▸ **TASK TO COMPLETE**: Repeat only the lines below from the one containing "Section Engine." through the one containing "Definition monthlyPayment : option", inclusive, exactly as written.

▸ **EXERCISE MATERIAL**:

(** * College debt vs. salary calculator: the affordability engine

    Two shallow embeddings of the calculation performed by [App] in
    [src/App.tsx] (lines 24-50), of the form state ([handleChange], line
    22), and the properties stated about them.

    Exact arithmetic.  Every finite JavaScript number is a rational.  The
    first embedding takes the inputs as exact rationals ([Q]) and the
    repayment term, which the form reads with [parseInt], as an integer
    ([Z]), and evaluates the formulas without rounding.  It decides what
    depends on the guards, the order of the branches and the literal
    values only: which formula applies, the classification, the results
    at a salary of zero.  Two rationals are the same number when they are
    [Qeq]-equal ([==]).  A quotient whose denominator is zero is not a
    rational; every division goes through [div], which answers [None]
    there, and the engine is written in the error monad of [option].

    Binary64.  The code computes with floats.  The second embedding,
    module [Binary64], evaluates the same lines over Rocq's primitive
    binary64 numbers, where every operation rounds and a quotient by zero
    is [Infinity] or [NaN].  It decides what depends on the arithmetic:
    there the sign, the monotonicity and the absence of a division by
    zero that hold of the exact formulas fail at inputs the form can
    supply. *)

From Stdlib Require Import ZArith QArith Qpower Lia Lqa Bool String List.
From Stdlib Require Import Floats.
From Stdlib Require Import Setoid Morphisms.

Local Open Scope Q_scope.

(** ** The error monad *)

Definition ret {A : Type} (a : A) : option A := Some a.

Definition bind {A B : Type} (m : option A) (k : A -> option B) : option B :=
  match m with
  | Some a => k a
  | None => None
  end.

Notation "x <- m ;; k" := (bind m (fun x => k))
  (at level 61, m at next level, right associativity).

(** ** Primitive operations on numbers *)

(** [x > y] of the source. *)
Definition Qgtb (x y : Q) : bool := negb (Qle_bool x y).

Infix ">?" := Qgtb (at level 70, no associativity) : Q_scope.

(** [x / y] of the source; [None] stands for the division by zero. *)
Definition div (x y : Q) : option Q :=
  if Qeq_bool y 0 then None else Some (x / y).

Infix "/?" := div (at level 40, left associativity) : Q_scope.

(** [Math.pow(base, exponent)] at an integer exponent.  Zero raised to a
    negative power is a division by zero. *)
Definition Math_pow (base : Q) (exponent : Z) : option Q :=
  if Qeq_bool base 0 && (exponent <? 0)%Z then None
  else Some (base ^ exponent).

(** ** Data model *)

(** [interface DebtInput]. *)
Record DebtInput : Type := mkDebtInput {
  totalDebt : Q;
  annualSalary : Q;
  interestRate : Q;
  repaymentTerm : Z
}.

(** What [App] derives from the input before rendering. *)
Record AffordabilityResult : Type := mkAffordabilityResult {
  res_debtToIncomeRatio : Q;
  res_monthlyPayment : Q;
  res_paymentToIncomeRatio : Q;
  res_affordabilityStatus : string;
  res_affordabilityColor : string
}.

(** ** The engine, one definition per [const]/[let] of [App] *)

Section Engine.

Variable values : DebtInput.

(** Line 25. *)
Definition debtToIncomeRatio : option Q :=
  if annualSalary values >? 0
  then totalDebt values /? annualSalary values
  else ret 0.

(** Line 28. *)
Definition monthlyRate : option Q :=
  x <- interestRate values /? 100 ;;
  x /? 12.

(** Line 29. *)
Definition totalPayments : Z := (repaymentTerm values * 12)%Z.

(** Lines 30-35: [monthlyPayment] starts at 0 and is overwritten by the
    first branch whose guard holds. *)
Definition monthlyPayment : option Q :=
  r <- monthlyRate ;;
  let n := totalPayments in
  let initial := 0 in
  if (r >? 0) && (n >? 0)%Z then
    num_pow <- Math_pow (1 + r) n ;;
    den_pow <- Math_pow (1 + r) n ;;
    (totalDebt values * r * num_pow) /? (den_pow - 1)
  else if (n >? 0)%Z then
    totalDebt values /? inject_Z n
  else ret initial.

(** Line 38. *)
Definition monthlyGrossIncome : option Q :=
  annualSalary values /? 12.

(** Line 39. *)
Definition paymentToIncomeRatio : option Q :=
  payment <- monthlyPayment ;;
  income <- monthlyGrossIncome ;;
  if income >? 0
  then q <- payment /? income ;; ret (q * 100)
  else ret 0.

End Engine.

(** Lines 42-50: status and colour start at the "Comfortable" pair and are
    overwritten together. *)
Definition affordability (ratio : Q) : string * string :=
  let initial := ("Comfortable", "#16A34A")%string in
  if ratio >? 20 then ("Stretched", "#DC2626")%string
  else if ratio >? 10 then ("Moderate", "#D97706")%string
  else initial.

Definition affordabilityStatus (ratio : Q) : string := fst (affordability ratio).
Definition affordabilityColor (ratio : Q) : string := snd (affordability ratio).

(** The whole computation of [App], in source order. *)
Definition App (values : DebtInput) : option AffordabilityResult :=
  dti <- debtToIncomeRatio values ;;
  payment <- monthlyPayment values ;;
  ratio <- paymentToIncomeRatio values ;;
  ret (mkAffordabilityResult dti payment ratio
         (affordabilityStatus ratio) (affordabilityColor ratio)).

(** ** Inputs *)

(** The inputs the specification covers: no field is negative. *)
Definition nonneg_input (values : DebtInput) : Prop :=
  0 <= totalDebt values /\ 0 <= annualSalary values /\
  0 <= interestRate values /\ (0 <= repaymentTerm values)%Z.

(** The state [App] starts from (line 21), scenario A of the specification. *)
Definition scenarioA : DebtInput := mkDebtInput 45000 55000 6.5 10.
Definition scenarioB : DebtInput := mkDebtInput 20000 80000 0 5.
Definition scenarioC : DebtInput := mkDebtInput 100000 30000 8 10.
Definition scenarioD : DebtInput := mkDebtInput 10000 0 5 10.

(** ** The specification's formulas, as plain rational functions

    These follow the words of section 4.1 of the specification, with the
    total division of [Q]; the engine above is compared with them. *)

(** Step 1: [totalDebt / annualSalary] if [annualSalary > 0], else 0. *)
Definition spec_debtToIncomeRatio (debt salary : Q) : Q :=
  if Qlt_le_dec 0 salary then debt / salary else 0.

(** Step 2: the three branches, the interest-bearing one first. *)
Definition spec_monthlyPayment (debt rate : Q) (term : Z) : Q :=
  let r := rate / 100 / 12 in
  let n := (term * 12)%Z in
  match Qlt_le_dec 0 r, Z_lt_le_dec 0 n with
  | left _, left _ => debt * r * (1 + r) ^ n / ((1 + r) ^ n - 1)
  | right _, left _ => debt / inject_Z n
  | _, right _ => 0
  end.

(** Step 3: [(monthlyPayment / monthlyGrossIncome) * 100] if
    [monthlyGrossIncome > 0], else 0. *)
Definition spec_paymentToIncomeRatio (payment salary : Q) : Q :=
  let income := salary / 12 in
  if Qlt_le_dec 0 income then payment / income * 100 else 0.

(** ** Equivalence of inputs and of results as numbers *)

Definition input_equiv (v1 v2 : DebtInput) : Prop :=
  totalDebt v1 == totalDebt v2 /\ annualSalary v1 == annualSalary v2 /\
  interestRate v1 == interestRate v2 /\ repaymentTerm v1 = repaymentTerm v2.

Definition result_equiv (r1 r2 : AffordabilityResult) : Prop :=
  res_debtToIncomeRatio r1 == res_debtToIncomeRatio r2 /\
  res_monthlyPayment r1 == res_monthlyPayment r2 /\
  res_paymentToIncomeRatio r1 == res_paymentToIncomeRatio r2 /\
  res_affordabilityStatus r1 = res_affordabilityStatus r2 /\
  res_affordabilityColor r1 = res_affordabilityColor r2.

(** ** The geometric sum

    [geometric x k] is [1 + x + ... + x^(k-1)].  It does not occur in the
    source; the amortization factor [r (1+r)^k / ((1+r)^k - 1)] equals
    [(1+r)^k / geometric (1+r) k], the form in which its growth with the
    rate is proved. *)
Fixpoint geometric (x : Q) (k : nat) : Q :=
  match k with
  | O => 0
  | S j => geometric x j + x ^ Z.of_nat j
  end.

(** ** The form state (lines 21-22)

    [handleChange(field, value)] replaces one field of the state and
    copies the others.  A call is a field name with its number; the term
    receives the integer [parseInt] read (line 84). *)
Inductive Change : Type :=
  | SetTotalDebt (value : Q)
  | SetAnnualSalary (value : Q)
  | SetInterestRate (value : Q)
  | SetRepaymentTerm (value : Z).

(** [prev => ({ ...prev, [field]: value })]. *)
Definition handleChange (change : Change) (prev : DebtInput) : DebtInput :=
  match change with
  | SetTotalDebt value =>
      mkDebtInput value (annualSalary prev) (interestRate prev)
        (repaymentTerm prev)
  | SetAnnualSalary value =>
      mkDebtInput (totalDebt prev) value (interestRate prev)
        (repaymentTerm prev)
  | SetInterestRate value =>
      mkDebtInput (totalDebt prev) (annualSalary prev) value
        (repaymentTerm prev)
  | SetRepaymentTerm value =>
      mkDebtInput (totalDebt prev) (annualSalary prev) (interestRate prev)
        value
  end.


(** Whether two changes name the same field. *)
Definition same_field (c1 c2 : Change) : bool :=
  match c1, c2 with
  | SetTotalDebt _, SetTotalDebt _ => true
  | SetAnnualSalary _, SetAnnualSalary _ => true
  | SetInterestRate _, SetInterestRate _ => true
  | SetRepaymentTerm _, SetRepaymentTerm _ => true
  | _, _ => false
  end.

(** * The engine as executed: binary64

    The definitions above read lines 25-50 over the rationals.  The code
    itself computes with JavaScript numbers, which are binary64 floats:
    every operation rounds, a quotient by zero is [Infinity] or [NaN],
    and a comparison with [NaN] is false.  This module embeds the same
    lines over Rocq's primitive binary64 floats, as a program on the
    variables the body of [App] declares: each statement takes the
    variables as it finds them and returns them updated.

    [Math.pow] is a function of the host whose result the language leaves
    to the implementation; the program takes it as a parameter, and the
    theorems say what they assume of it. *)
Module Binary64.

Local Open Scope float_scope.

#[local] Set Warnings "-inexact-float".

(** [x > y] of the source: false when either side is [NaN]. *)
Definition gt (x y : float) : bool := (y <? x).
...
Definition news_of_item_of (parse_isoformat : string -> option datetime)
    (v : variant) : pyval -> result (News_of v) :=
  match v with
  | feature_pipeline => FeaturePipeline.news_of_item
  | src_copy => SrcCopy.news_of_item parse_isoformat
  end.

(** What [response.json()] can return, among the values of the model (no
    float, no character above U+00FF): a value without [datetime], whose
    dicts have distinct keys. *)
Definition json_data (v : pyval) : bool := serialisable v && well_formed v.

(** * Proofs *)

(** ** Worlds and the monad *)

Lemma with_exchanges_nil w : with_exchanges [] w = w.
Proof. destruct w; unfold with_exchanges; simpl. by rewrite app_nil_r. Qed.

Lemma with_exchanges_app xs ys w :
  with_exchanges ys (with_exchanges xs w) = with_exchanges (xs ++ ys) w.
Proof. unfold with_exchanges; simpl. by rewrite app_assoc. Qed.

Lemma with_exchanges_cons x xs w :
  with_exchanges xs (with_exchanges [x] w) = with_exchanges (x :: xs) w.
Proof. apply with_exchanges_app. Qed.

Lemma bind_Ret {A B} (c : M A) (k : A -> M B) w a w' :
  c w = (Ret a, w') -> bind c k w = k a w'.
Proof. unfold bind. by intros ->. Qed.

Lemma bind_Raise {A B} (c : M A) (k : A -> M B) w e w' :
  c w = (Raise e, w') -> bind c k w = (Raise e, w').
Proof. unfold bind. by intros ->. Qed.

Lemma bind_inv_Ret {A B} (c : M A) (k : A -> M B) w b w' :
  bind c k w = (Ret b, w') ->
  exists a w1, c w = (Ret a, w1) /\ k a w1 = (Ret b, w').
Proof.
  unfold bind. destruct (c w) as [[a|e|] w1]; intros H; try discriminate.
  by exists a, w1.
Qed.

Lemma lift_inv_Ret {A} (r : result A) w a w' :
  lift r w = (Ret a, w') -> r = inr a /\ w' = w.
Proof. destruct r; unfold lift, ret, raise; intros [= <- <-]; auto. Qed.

▸ **WRITTEN SOLUTION**:
Section Engine.

Variable values : DebtInput.

(** Line 25. *)
Definition debtToIncomeRatio : option Q :=
  if annualSalary values >? 0
  then totalDebt values /? annualSalary values
  else ret 0.

(** Line 28. *)
Definition monthlyRate : option Q :=
  x <- interestRate values /? 100 ;;
  x /? 12.

(** Line 29. *)
Definition totalPayments : Z := (repaymentTerm values * 12)%Z.

(** Lines 30-35: [monthlyPayment] starts at 0 and is overwritten by the
    first branch whose guard holds. *)
Definition monthlyPayment : option Q :=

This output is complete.